Similar to what we did in the first case study, we can go ahead and define `fitted`, `predict` and `log_lik` post-processing functions for our custom `gamma2` family.
```{r fitted_gamma2}
fitted_gamma2 <- function(draws) {
draws$dpars$mu
}
```
```{r predict_gamma2}
predict_gamma2 <- function(i, draws, ...) {
mu <- draws$dpars$mu[, i]
v <- draws$dpars$v[, i]
alpha <- mu^2 / v
beta <- mu / v
rgamma(length(mu), alpha, beta)
}
```
```{r log_lik_gamma2}
log_lik_gamma2 <- function(i, draws) {
mu <- draws$dpars$mu[, i]
v <- draws$dpars$v[, i]
alpha <- mu^2 / v
beta <- mu / v
y <- draws$data$Y[i]
dgamma(y, alpha, beta, log = TRUE)
}
```
We can, for instance, make use of the `log_lik_gamma2` function to investigate via `LOO` if modeling the variance in addition to the mean improves model fit.
```{r loo_gamma2}
LOO(fit3, fit4)
```
As smaller `LOOIC` values indicate better predictions, we see that modeling the variance in addition to the mean improves model fit considerably.
## Conclusion
The possibility of using custom families with **brms** extends its modeling flexibility even further. Users can specify their models in the intuitive and powerful formula syntax of **brms** and combine them with their own response distributions. These models are fully compatible with nearly all modeling and post-processing options, thus extending the package in a natural way without the need to make any trade-offs.
## References
Bates, D., Maechler, M., Bolker, B., \& Walker S. (2015). Fitting Linear Mixed-Effects Models Using lme4. *Journal of Statistical Software*, 67(1), 1--48. doi:10.18637/jss.v067.i01.
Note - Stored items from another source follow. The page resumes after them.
Definition transportRuntimePools (profile : transportProfile) : transportPools :=
  let key := makeTransportKey profile in
  let production := newHTTPTransport profile key in
  mkPools production (newHTTPTransport profile key)
    (if String.eqb (pr_protocol profile) TransportProtocolAuto then Some (newHTTPTransport (upgradeProfile profile) key)
     else if String.eqb (pr_protocol profile) TransportProtocolHTTP1 then Some production
     else None).

(** ** The dialer *)

Inductive dialStep :=
| Connected (address : string)
| CloseRaw
| CloseTLS
| ObserveTLSHandshake (result mode protocol : string)
| ObserveTLSFailure (class : TLSFailureClass).

Definition observeTLSHandshake (observer : bool) (result mode protocol : string) : list dialStep :=
  if observer then [ObserveTLSHandshake result mode protocol] else [].
Definition observeTLSFailure (observer : bool) (class : TLSFailureClass) : list dialStep :=
  if observer then [ObserveTLSFailure class] else [].

(** [errHTTP2Required] *)
Definition errHTTP2Required : goError := [mkErr [HTTP2Required] None OtherError].

Definition dialMode (profile : transportProfile) : string :=
  if bool_decide (is_Some (pr_clientCertificate profile)) then "mtls" else "server_auth".

Definition with_serverName (c : tlsConfig) (name : string) : tlsConfig :=
  mkTlsConfig (tcf_minVersion c) (tcf_sessionCache c) name (tcf_nextProtos c) (tcf_rootCAs c) (tcf_certificates c) (tcf_insecureSkipVerify c).

Section Dial.
Context {connection : Type}.
Context (dialContext : string → result goError connection).
Context (handshakeContext : connection → tlsConfig → result goError string).
Context (addressError : goError).
(* ===== verification/LifecycleObserver.v ===== *)
(** * The lifecycle observer ([internal/gateway/lifecycle_observer.go])

    The observer of the runtime manager and of the upstream registry: every event
    goes to telemetry and, with the same numbers and labels, to the log. A log
    record is its level, message and attributes. *)

From S2P Require Import Prelude GoErrors GoStrings NetAddr Resources X509 TlsMaterial Fingerprint Registry DownstreamTLS Builder.
From S2P Require Import Telemetry TelemetryCorrect Transport.
#[local] Open Scope string_scope.
#[local] Open Scope Z_scope.
#[local] Open Scope list_scope.

(** ** Log records *)

Inductive logLevel := LevelInfo | LevelWarn | LevelError.
Inductive logValue := LogInt (x : Z) | LogString (s : string) | LogBool (b : bool) | LogSeconds (nanoseconds : Z).
Record logRecord := mkLogRecord { lg_level : logLevel; lg_message : string; lg_attributes : list (string * logValue) }.

(** What a callback does. *)
Definition observed : Type := list metricCall * list logRecord.

(** ** Callbacks *)

Definition liveAttributes (stats : RegistryStats) : list (string * logValue) :=
  [("live_endpoints", LogInt (LiveEndpoints stats)); ("live_transports", LogInt (LiveTransports stats));
   ("live_selection_states", LogInt (LiveSelectionStates stats)); ("active_plan_sets", LogInt (ActivePlanSets stats));
   ("retired_plan_sets", LogInt (RetiredPlanSets stats)); ("live_tunnel_leases", LogInt (LiveTunnelLeases stats))].

Definition logTransportGenerations (deltas : list TransportGenerationDelta) : list logRecord :=
  (fun delta => mkLogRecord LevelInfo "upstream_transport_generation"
     [("action", LogString (d_action delta)); ("tls", LogBool (d_tls delta)); ("protocol", LogString (d_protocol delta));
      ("count", LogInt (d_count delta))]) <$> deltas.

Definition observer_SnapshotApplied (stats : SnapshotStats) (buildDuration now : Z) : observed :=
  let d := st_downstream stats in
  ((SnapshotApplied stats buildDuration).1,
   [mkLogRecord LevelInfo "runtime_snapshot_applied"
      [("revision", LogInt (st_revision stats)); ("routes", LogInt (Z.of_nat (st_routeCount stats)));
       ("services", LogInt (Z.of_nat (st_serviceCount stats))); ("upstreams", LogInt (Z.of_nat (st_upstreamCount stats)));
       ("plugins", LogInt (Z.of_nat (st_pluginCount stats))); ("downstream_certificates", LogInt (Z.of_nat (ss_certificateCount d)));
       ("downstream_exact_bindings", LogInt (Z.of_nat (ss_exactCount d))); ("downstream_wildcard_bindings", LogInt (Z.of_nat (ss_wildcardCount d)));
       ("downstream_earliest_expiry_seconds", LogSeconds (Z.max 0 (ss_earliestExpiry d - now))); ("duration_seconds", LogSeconds buildDuration)]]).

Definition observer_DownstreamTLSSelection (selection : certificateSelection) : observed := (DownstreamTLSSelection selection, []).

Definition observer_SnapshotRejected (buildErr : option BuildError) (duration : Z) : observed :=
  let '(revision, code, stage, kind) :=
    match buildErr with
    | Some e => (be_revision e, be_code e, stage_string (be_stage e), be_resourceKind e)
    | None => (0, "", "", "")
    end in
  (SnapshotRejected buildErr duration,
   [mkLogRecord LevelWarn "runtime_snapshot_rejected"
      [("revision", LogInt revision); ("code", LogString code); ("stage", LogString stage); ("resource_kind", LogString kind);
       ("duration_seconds", LogSeconds duration)]]).

(** The callbacks of the registry. *)
Definition observer_registry (n : notification) : observed :=
  (registryObserved n,
   match n with
   | RegistryPrepared stats =>
       let count c := LogInt (ps_count stats c) in
       logTransportGenerations (ps_transportGenerations stats) ++
       [mkLogRecord LevelInfo "upstream_registry_prepared"
          ([("created_endpoints", count CreatedEndpoints); ("reused_endpoints", count ReusedEndpoints);
            ("created_transports", count CreatedTransports); ("reused_transports", count ReusedTransports);
            ("created_selection_states", count CreatedSelections); ("reused_selection_states", count ReusedSelections);
            ("wrr_slots", count WRRSlots); ("hash_points", count HashPoints)]
           ++ liveAttributes (default zeroRegistryStats (ps_current stats)))]
   | RegistryRolledBack stats =>
       let count c := LogInt (ps_count stats c) in
       logTransportGenerations (ps_transportGenerations stats) ++
       [mkLogRecord LevelWarn "upstream_registry_rolled_back"
          ([("created_endpoints", count CreatedEndpoints); ("created_transports", count CreatedTransports);
            ("created_selection_states", count CreatedSelections)]
           ++ liveAttributes (default zeroRegistryStats (ps_current stats)))]
   | RegistryRetired _ => []
   | RegistryCleaned stats current =>
       logTransportGenerations (cs_transportGenerations stats) ++
       [mkLogRecord LevelInfo "upstream_registry_cleaned"
          ([("released_endpoints", LogInt (ReleasedEndpoints stats)); ("released_transports", LogInt (ReleasedTransports stats));
            ("closed_transports", LogInt (ClosedTransports stats))] ++ liveAttributes current)]
   | RegistryError code => [mkLogRecord LevelError "upstream_registry_error" [("code", LogString code)]]
   end).

Definition observer_TLSHandshake (result mode protocol : string) : observed :=
  (TLSHandshake result mode protocol,
   [mkLogRecord LevelInfo "upstream_tls_handshake" [("result", LogString result); ("mode", LogString mode); ("protocol", LogString protocol)]]).

Definition failureClassText (class : TLSFailureClass) : string :=
  match class with
  | TLSFailureTrust => "trust"
  | TLSFailureHostname => "hostname"
  | TLSFailureClientIdentity => "client_identity"
  | TLSFailureProtocol => "protocol"
  | TLSFailureHandshake => "handshake"
  end.

Definition observer_TLSFailure (class : TLSFailureClass) : observed :=
  (TLSFailure class, [mkLogRecord LevelWarn "upstream_tls_failure" [("class", LogString (failureClassText class))]]).

Definition ShutdownCleanup (stats : RegistryStats) : observed :=
  ([], [mkLogRecord LevelInfo "upstream_shutdown_cleanup" (liveAttributes stats)]).

(** ** What a dial leaves behind *)

(** The registry hands the observations of a dial to its observer. *)
Definition observeStep (s : dialStep) : observed :=
  match s with
  | ObserveTLSHandshake result mode protocol => observer_TLSHandshake result mode protocol
  | ObserveTLSFailure class => observer_TLSFailure class
  | _ => ([], [])
  end.

Definition dialMetrics (steps : list dialStep) : list metricCall := steps ≫= fun s => (observeStep s).1.
Definition dialLog (steps : list dialStep) : list logRecord := steps ≫= fun s => (observeStep s).2.

Definition handshakeRecord (result mode protocol : string) : logRecord :=
  mkLogRecord LevelInfo "upstream_tls_handshake" [("result", LogString result); ("mode", LogString mode); ("protocol", LogString protocol)].
Definition failureRecord (class : TLSFailureClass) : logRecord :=
  mkLogRecord LevelWarn "upstream_tls_failure" [("class", LogString (failureClassText class))].

Lemma TLSHandshake_series result mode protocol : result ∈ boundTLSResults → mode ∈ boundTLSModes → protocol ∈ boundProtocols →
  TLSHandshake result mode protocol = [Inc (mkSeries tlsHandshake [result; mode; protocol])].
Proof. intros Hr Hm Hp. unfold boundTLSResults, boundTLSModes, boundProtocols in *. set_unfold. naive_solver. Qed.

Lemma TLSFailure_series class : TLSFailure class = [Inc (mkSeries tlsFailures [failureClassText class])].
Proof. by destruct class. Qed.

(** Metrics and log say the same. *)
Lemma dial_traced steps : Forall (fun '(r, m, p) => r ∈ boundTLSResults ∧ m ∈ boundTLSModes ∧ p ∈ boundProtocols) (handshakes steps) →
  filter (fun c => family_of c = tlsHandshake) (dialMetrics steps) =
    (fun '(r, m, p) => Inc (mkSeries tlsHandshake [r; m; p])) <$> handshakes steps ∧
  filter (fun c => family_of c = tlsFailures) (dialMetrics steps) = (fun class => Inc (mkSeries tlsFailures [failureClassText class])) <$> observedFailures steps ∧
  filter (fun l => lg_message l = "upstream_tls_handshake") (dialLog steps) = (fun '(r, m, p) => handshakeRecord r m p) <$> handshakes steps ∧
  filter (fun l => lg_message l = "upstream_tls_failure") (dialLog steps) = failureRecord <$> observedFailures steps.
Proof.
  induction steps as [|s steps IH]; [done|]. unfold dialMetrics, dialLog in *. rewrite !bind_cons, !filter_app.
  destruct s as [address| | |r m p|class]; cbn [handshakes observedFailures omap list_omap]; try exact IH.
  - fold (handshakes steps) (observedFailures steps). intros [(Hr & Hm & Hp) Hall]%Forall_cons. destruct (IH Hall) as (-> & -> & -> & ->).
    cbn [observeStep observer_TLSHandshake fst snd]. rewrite TLSHandshake_series by done. done.
  - fold (handshakes steps) (observedFailures steps). intros Hall. destruct (IH Hall) as (-> & -> & -> & ->).
    cbn [observeStep observer_TLSFailure fst snd]. rewrite TLSFailure_series. done.
Qed.

Section Dial.
Context {connection : Type} (dialContext : string → result goError connection) (handshakeContext : connection → tlsConfig → result goError string).
Context (addressError : goError) (peer : connection → Leaf) (trusted : option TrustBundle → connection → Prop).

(** every TLS connection the gateway makes to an upstream is counted in exactly
    one handshake series and logged once, with the same result, mode and
    protocol, and counted as a success exactly when the connection is used; a
    failure class is counted and logged at most once, and then it is the one the
    error carries. *)
Lemma dial_recorded profile address config : tls_verifies handshakeContext peer trusted → dial_config profile config →
  pr_protocol profile ∈ boundProtocols →
  let '(steps, r) := newVerifiedTLSDialer dialContext handshakeContext addressError config profile true address in
  let result := if is_ok r then "success" else "failure" in
  (connected steps →
    filter (fun c => family_of c = tlsHandshake) (dialMetrics steps) = [Inc (mkSeries tlsHandshake [result; dialMode profile; pr_protocol profile])] ∧
    filter (fun l => lg_message l = "upstream_tls_handshake") (dialLog steps) = [handshakeRecord result (dialMode profile) (pr_protocol profile)]) ∧
  (filter (fun c => family_of c = tlsFailures) (dialMetrics steps) = [] ∨
   ∃ err class, r = Err err ∧ TLSFailureClassOf err = Some class ∧
     filter (fun c => family_of c = tlsFailures) (dialMetrics steps) = [Inc (mkSeries tlsFailures [failureClassText class])] ∧
     filter (fun l => lg_message l = "upstream_tls_failure") (dialLog steps) = [failureRecord class]).
Proof.
  intros Hv Hc Hp. pose proof (dial_outcome_of dialContext handshakeContext addressError peer trusted profile true address config Hv Hc) as Hd.
  destruct (newVerifiedTLSDialer _ _ _ _ _ _ _) as [steps r]. cbv zeta.
  assert (Hmode : dialMode profile ∈ boundTLSModes) by (unfold dialMode, boundTLSModes; case_bool_decide; set_solver).
  destruct r as [[conn negotiated]|err]; cbn [is_ok dial_outcome] in *.
  - destruct Hd as (_ & _ & _ & _ & _ & Hf & Hh). specialize (Hh eq_refl). pose proof (dial_traced steps) as Ht. rewrite Hh, Hf in Ht.
    destruct Ht as (-> & -> & -> & _); [|by split; [|left]]. constructor; [|done]. split_and!; [|done|done]. unfold boundTLSResults. set_solver.
  - destruct Hd as (_ & Hh & Hf). specialize (Hh eq_refl). pose proof (dial_traced steps) as Ht. destruct Hh as [[Hh Hn]|[Hh Hn]]; rewrite Hh in Ht.
    + destruct Ht as (-> & -> & -> & Hl); [done|]. split; [done|]. destruct Hf as [->|(class & E & Hclass)]; [by left|right].
      exists err, class. rewrite Hl, E. done.
    + destruct Ht as (-> & -> & -> & Hl); [constructor; [|done]; split_and!; [unfold boundTLSResults; set_solver|done|done]|]. split; [done|].
      destruct Hf as [->|(class & E & Hclass)]; [by left|right]. exists err, class. rewrite Hl, E. done.
Qed.
End Dial.

Lemma dial_recorded_witness :
  let steps := (newVerifiedTLSDialer (fun _ => Ok tt) demo_handshake_context [] demo_dial_config demo_profile true "other.example.com:443").1 in
  filter (fun c => family_of c = tlsHandshake) (dialMetrics steps) = [Inc (mkSeries tlsHandshake ["failure"; "server_auth"; "http2"])].
Proof.
  assert (Hp : pr_protocol demo_profile ∈ boundProtocols) by (right; right; left).
  pose proof (dial_recorded (fun _ => Ok tt) demo_handshake_context [] (fun _ => demo_peer) (fun _ _ => True) demo_profile "other.example.com:443"
    demo_dial_config demo_verifies demo_dial Hp) as Hd.
  destruct (newVerifiedTLSDialer _ _ _ _ _ _ _) as [steps r] eqn:E. destruct Hd as [Hd _].
  assert (Hc : connected steps) by (vm_compute in E; injection E as <- _; exists "other.example.com:443"; left).
  assert (Hr : is_ok r = false) by (vm_compute in E; injection E as _ <-; reflexivity).
  destruct (Hd Hc) as [Hm _]. rewrite Hr in Hm. exact Hm.
Defined.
Bürkner, P.C. (2017a). brms: An R Package for Bayesian Multilevel Models Using Stan. *Journal of Statistical Software*, 80(1), 1--28. doi:10.18637/jss.v080.i01
Bürkner, P.C. (2017b). Advanced Bayesian Multilevel Modeling with the R Package brms. *arXiv preprint*.
Carpenter, B., Gelman, A., Hoffman, M., Lee, D., Goodrich, B., Betancourt, M., ... \& Riddell, A. (2016). Stan: A probabilistic programming language. *Journal of Statistical Software*, 20(2), 1--37.
Fahrmeir, L., Kneib, T., Lang, S., \& Marx. B. (2013). *Regression: models, methods and applications*. Springer Science & Business Media.
Rigby, R. A. \& Stasinopoulos D. M. (2005). Generalized additive models for location, scale and shape (with discussion). *Applied Statistics*, 54(3), 507--554.